It should be noted that, the construction data self-checking method provided by the invention takes all the construction data as a whole to comprehensively detect whether the acquired data is correct or not in the construction scene.

Furthermore, according to the construction data self-checking method provided by the invention, the correlation among all construction data is considered, so that the correlation among all construction data recorded in the construction data matrix is required to be calculated.

As an alternative embodiment, the correlation may be pearson correlation coefficient, and the method for calculating the correlation between the data fields in the construction data matrix includes:

wherein X is the record data of the data field X, and if the length of the record data is T, X is E R ^1×T The method comprises the steps of carrying out a first treatment on the surface of the Y is the record data of data field Y, and its length is also T, i.e. Y E R ^1×T ；σ _X Is X standard deviation, sigma _Y Is Y standard deviation, cov (X, Y) is the covariance of X and Y.

After calculating the correlation between the construction data in the construction data matrix by using the above equation 1, the signature matrix S can be obtained ^a ，S ^a ∈R ^n×n The method comprises the steps of carrying out a first treatment on the surface of the Each data S in the signature matrix _xy Expressed as:

S _xy ＝abs(ρ _XY ) Equation 2

Wherein, the function abs (·) is calculated as taking absolute value.

Due to the signature matrix S ^a The correlation characteristics of each data field are described, but in order to better extract the potential characteristics of the entered construction data, the construction data self-checking method provided by the invention utilizesThe pre-trained data anomaly detection model further generates a signature matrix S ^a Extracting features to obtain corresponding output matrix

To a certain extent, output matrix

Can be regarded as a signature matrix S ^a Is a reproduction of (a). Signature matrix S to be correlated with construction data to be detected ^a After input to the data anomaly detection model, a corresponding output matrix is obtained>

The further available output matrix +.>

And signature matrix S ^a The mean square error between them is denoted as LossE, ">

Finally, the output matrix can be obtained

And signature matrix S ^a And (5) judging whether all the construction data in the construction scene are accurate or not according to the mean square error Losse.

According to the construction data self-checking method and system, the association relation among the construction data under the same construction scene is extracted, the data anomaly detection model is constructed, the anomaly data is automatically detected according to the mean square error between the input and the output of the model, false data and invalid data are prevented, the self-checking precision of the construction data is effectively improved, and the self-checking efficiency is greatly improved.

Based on the foregoing embodiment, as an optional embodiment, before extracting the features of the signature matrix by using a pre-trained data anomaly detection model, pre-training the pre-constructed data anomaly detection model by using an unsupervised learning method is further included; the objective function of the unsupervised learning is:

wherein ,Sⁱ In order to sign a matrix sample,

Fig. 2 is a second flow chart of the construction data self-checking method provided by the invention, as shown in fig. 2, before the feature extraction of the construction data matrix is performed by using the data anomaly detection model, the data anomaly detection model is further required to be pre-trained.

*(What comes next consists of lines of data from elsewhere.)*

Lemma streamlit_run_miss (cache : gmap string (dict DataFrame)) fs ui :
  cache !! excel_file_path ui = None →
  streamlit_run cache fs ui
  = (streamlit_app fs ui,
     match load_data fs (excel_file_path ui) with
     | Ok data => <[excel_file_path ui := data]> cache
     | Raise _ => cache
     end).
Proof.
  intros Hmiss. rewrite streamlit_app_show_page.
  unfold streamlit_run, load_data_cached. rewrite Hmiss.
  by destruct (load_data fs (excel_file_path ui)).
Qed.

Lemma streamlit_run_coherent (cache : gmap string (dict DataFrame)) fs ui :
  coherent cache fs →
  (streamlit_run cache fs ui).1 = streamlit_app fs ui
  ∧ coherent (streamlit_run cache fs ui).2 fs.
Proof.
  intros Hcoh. destruct (cache !! excel_file_path ui) as [data|] eqn:Hlookup.
  - rewrite (streamlit_run_hit _ _ _ _ Hlookup). simpl. split; [|done].
    rewrite streamlit_app_show_page. by rewrite (Hcoh _ _ Hlookup).
  - rewrite (streamlit_run_miss _ _ _ Hlookup). simpl. split; [done|].
    destruct (load_data fs (excel_file_path ui)) as [data|e] eqn:Hload; [|done].
    intros path data'. rewrite lookup_insert.
    destruct (decide (excel_file_path ui = path)) as [<-|Hne]; [|apply Hcoh].
    intros [= <-]. done.
Qed.

(** X11. While the files do not change the cache is invisible: in a
    session that starts from a cache agreeing with the files (the empty one
    does), every rerun shows exactly the page an uncached run would show for
    the same sidebar, however many interactions there are. *)
Theorem cached_session_agrees (cache : gmap string (dict DataFrame))
    (fs : filesystem) (uis : list sidebar) :
  coherent cache fs →
  session cache ((λ ui, (fs, ui)) <$> uis) = streamlit_app fs <$> uis.
Proof.
  revert cache. induction uis as [|ui uis IH]; intros cache Hcoh; [done|].
  destruct (streamlit_run_coherent cache fs ui Hcoh) as [Hpage Hcoh'].
  cbn [fmap list_fmap session].
  destruct (streamlit_run cache fs ui) as [p cache'] eqn:Hrun. simpl in *.
  f_equal; [done|]. by apply IH.
Qed.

As an alternative embodiment, the invention adopts an unsupervised learning mode, adopts a mean square error as a loss function and calculates an output matrix

And signature matrix S ^a The error between the two is ensured to be as small as possible, and the pretraining is performed, so that the objective function adopted by the pretraining is shown as a formula 3.

Optionally, a random gradient descent method may be adopted in the whole pre-training process, the learning rate is set to 0.01 (which may be adjusted according to the actual situation), the training iteration number is set to 500 (which may be adjusted according to the actual situation), until the training result converges, and the trained data anomaly detection model is obtained.

Then, the obtained signature matrix is input into a trained data anomaly detection model, and an output matrix output by the model is obtained.

And finally, calculating the mean square error between the signature matrix and the output matrix, and taking the mean square error as a self-checking basis of the construction data.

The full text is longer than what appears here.